WORK REQUIRED :: Repeat precisely the span of lines below that opens with the line containing "consumed n1 o" and closes with the line containing "- reflect_bools. replace n2 with 0 by lia.", both included.
(RAW DATA begins)
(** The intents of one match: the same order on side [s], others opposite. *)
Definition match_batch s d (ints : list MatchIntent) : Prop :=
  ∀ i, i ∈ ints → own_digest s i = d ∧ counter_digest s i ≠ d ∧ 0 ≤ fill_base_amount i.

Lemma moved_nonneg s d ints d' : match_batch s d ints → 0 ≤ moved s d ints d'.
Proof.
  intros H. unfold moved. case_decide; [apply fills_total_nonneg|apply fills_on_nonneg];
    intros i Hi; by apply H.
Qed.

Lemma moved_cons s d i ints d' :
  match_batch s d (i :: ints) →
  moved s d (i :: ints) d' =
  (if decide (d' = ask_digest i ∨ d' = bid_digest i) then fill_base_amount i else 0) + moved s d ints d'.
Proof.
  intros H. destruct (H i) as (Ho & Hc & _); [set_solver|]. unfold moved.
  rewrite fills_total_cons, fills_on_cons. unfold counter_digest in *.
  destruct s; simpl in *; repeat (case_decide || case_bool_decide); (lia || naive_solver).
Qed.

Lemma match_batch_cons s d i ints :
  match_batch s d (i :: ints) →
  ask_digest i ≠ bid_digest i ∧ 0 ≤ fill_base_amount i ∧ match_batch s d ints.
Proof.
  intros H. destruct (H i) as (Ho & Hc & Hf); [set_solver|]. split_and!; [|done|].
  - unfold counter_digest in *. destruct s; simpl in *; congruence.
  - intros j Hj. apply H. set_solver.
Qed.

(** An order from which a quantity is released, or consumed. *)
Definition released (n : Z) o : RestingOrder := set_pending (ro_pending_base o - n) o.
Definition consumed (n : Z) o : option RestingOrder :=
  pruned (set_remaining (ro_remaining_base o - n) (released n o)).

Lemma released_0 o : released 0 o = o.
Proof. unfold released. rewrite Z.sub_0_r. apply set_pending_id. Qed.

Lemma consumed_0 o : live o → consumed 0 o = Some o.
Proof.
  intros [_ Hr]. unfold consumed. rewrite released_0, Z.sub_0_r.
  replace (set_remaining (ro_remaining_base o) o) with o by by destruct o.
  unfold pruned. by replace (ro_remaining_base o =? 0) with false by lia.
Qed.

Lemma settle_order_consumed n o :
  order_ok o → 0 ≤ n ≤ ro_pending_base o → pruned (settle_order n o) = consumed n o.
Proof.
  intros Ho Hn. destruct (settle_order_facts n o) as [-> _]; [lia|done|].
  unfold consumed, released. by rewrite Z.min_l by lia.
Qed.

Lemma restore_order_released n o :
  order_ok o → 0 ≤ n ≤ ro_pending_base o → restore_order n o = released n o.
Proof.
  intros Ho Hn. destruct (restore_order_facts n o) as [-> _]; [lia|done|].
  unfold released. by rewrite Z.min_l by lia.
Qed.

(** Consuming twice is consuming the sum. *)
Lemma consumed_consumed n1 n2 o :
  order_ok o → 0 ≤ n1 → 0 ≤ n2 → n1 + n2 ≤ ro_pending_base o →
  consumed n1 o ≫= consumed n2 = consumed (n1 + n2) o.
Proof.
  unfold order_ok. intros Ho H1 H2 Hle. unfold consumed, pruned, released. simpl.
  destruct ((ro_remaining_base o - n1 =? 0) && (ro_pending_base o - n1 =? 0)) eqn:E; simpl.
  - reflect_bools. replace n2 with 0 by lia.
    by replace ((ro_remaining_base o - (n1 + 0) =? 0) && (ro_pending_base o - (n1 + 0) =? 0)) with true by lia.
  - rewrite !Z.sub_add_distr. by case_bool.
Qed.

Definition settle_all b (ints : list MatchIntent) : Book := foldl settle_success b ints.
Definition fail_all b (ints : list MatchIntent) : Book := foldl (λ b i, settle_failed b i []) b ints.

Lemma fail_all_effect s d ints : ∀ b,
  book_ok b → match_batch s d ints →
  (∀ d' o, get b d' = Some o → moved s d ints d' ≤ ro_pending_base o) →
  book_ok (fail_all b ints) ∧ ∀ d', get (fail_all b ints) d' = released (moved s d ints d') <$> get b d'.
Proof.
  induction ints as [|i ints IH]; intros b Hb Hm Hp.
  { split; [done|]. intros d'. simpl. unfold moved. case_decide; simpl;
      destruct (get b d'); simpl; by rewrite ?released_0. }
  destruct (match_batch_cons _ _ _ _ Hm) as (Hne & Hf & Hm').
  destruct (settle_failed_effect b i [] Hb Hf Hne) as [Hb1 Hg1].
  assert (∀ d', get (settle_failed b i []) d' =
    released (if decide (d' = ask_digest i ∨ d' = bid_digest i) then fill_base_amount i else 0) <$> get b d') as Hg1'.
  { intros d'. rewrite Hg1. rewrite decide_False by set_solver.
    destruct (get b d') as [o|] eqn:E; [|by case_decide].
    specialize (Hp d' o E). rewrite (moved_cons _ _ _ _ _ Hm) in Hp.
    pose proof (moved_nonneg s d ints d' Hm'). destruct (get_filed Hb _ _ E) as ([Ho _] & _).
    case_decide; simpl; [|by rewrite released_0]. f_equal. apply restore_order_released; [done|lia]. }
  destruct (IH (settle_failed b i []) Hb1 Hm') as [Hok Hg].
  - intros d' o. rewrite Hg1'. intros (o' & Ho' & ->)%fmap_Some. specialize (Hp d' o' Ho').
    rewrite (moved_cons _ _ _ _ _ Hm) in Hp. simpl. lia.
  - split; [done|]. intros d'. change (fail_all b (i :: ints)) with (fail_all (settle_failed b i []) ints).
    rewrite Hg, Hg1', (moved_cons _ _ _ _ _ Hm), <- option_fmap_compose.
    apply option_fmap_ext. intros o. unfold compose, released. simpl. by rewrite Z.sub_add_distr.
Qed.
(RAW DATA ends)
(RAW DATA begins)
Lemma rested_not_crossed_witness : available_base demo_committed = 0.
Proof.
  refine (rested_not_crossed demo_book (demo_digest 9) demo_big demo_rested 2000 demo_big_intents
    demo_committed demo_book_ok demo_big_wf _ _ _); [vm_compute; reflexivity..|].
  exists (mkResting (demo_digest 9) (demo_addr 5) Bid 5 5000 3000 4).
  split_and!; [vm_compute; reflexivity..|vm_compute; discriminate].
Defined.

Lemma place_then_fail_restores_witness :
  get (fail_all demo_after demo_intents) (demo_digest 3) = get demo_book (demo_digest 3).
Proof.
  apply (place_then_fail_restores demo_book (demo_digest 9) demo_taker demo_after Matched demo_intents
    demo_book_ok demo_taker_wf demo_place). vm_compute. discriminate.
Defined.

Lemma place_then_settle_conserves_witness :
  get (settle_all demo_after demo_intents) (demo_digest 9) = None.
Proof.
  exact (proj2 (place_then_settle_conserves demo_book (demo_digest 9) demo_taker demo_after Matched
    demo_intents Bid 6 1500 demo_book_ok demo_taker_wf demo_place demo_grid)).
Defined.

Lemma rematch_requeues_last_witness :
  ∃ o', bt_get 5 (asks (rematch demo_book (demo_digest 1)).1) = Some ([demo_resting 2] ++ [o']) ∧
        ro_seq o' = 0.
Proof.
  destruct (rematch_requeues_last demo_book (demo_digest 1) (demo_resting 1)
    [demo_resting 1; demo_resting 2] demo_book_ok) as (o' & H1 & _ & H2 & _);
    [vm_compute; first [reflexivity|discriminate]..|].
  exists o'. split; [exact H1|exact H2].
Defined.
(RAW DATA ends)
(RAW DATA begins)
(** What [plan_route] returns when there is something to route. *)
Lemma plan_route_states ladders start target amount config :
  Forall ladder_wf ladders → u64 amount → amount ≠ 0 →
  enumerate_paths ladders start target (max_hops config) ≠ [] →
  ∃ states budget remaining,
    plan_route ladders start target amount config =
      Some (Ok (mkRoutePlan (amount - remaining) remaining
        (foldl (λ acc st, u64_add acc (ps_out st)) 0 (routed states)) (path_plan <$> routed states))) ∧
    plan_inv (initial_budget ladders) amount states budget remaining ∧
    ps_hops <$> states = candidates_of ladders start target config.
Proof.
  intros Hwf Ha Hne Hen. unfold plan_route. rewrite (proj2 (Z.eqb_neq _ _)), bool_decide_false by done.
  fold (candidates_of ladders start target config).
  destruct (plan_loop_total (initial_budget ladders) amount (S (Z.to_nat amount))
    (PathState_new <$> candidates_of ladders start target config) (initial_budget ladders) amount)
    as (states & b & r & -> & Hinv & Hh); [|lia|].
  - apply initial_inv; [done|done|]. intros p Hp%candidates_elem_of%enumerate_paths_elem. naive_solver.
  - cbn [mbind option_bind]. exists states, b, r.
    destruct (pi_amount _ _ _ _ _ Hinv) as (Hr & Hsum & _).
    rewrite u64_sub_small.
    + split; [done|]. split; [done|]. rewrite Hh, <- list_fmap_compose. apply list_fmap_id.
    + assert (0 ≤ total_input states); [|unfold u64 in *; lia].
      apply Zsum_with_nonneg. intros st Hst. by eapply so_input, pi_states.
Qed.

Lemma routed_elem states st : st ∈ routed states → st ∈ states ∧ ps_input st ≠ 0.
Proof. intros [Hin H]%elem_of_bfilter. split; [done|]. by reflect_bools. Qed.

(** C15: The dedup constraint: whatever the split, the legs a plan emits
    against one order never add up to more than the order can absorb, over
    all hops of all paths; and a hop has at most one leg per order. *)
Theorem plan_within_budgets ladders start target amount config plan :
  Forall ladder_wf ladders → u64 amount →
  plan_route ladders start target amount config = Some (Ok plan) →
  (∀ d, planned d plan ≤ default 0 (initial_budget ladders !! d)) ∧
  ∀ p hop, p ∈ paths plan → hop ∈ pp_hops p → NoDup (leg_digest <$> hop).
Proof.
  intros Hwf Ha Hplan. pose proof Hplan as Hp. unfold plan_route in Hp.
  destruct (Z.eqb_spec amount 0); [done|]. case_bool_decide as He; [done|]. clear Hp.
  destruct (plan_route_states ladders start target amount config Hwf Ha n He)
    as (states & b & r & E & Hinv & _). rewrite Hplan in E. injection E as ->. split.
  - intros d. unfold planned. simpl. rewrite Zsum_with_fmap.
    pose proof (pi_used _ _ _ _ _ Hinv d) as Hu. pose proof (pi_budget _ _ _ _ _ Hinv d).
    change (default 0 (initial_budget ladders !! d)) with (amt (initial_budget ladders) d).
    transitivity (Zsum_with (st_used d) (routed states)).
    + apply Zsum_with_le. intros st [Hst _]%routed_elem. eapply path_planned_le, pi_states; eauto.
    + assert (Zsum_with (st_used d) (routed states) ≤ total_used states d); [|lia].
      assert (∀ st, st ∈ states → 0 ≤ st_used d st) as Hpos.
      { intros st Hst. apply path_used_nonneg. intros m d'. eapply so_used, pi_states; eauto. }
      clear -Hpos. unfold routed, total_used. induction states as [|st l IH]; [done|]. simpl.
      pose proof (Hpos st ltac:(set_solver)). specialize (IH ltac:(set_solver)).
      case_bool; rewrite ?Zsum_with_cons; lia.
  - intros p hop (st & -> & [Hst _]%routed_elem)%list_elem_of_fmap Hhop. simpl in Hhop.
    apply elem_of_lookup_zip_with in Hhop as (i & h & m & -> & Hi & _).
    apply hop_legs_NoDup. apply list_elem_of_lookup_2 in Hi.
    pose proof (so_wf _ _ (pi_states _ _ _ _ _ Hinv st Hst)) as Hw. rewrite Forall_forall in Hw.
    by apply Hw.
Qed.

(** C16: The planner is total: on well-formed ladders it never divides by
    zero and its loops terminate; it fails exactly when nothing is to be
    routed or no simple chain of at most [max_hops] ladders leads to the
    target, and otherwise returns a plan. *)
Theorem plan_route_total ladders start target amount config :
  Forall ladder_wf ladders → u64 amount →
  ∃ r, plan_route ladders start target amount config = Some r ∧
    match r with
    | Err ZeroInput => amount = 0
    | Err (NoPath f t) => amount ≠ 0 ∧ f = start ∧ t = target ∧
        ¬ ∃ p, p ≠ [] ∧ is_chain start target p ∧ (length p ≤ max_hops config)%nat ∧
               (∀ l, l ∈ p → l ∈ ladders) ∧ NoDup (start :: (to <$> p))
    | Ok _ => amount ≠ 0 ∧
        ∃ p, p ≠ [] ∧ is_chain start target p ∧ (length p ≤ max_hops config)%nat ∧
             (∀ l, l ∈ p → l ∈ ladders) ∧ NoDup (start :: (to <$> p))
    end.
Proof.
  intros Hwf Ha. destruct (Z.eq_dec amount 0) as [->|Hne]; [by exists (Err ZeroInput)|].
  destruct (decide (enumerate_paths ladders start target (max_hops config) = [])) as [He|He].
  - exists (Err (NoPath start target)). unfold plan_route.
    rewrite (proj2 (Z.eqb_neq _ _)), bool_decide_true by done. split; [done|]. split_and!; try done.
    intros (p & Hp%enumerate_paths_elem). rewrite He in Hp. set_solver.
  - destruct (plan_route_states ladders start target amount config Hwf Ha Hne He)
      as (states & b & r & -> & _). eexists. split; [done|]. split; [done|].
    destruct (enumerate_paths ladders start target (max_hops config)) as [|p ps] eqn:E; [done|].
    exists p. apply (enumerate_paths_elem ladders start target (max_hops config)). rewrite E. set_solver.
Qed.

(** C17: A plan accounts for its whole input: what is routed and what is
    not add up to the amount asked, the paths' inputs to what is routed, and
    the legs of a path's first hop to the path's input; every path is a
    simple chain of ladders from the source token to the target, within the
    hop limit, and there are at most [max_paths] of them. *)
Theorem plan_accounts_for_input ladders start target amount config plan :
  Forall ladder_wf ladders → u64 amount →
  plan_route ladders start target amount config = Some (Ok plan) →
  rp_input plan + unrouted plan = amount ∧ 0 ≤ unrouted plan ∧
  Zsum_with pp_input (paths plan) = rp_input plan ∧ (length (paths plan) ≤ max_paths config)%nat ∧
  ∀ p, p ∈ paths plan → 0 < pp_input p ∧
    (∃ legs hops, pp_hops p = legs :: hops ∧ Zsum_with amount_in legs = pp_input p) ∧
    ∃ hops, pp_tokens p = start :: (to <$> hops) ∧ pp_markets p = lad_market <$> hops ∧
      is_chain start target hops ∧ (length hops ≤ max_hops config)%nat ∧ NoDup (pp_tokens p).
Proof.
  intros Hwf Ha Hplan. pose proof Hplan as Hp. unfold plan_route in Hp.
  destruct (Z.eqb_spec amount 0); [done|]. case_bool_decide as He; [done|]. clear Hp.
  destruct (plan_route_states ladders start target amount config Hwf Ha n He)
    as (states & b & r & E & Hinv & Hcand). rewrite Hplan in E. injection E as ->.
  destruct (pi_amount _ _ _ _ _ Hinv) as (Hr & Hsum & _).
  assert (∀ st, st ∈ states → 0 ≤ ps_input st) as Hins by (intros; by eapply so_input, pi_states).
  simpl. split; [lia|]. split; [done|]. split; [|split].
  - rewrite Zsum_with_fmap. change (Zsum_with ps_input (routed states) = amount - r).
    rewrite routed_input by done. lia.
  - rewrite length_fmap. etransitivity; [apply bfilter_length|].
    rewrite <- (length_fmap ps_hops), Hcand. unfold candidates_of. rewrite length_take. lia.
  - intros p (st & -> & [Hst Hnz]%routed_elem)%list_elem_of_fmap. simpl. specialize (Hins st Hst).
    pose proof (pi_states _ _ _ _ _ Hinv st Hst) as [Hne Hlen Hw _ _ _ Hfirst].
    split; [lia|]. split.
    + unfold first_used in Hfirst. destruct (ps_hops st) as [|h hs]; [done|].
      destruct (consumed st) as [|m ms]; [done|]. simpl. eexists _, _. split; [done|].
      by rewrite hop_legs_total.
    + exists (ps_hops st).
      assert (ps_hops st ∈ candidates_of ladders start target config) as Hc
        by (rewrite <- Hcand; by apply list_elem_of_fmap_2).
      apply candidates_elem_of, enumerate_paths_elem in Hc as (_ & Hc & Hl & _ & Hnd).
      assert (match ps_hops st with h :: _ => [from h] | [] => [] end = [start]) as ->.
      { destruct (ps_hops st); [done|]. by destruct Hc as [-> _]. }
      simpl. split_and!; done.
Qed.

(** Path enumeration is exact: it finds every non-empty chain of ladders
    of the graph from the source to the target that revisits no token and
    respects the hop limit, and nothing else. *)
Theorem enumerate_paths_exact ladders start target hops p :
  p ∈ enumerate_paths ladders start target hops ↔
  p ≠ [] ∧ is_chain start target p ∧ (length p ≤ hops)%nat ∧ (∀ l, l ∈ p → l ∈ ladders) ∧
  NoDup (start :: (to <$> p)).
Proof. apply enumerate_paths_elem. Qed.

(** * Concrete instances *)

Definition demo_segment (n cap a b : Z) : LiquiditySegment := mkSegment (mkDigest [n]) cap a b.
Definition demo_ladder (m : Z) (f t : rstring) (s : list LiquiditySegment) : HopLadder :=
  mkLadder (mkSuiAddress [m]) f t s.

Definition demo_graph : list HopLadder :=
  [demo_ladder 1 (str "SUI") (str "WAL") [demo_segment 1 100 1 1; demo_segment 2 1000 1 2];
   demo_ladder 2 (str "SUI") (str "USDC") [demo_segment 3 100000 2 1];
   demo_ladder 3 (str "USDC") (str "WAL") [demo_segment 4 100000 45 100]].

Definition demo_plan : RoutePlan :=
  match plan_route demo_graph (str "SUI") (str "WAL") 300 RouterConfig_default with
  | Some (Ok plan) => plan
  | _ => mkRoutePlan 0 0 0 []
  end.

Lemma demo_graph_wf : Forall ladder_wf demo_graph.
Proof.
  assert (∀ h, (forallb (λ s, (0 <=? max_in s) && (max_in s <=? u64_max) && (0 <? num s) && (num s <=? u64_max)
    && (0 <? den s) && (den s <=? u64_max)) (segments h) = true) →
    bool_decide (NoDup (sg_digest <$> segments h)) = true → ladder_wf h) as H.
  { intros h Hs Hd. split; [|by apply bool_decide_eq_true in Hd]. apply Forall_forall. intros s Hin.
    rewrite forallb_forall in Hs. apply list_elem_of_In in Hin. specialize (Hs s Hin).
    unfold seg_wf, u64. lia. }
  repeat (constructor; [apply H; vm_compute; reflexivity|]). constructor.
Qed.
(RAW DATA ends)
RESULT OF THE EXERCISE ::
  consumed n1 o ≫= consumed n2 = consumed (n1 + n2) o.
Proof.
  unfold order_ok. intros Ho H1 H2 Hle. unfold consumed, pruned, released. simpl.
  destruct ((ro_remaining_base o - n1 =? 0) && (ro_pending_base o - n1 =? 0)) eqn:E; simpl.
  - reflect_bools. replace n2 with 0 by lia.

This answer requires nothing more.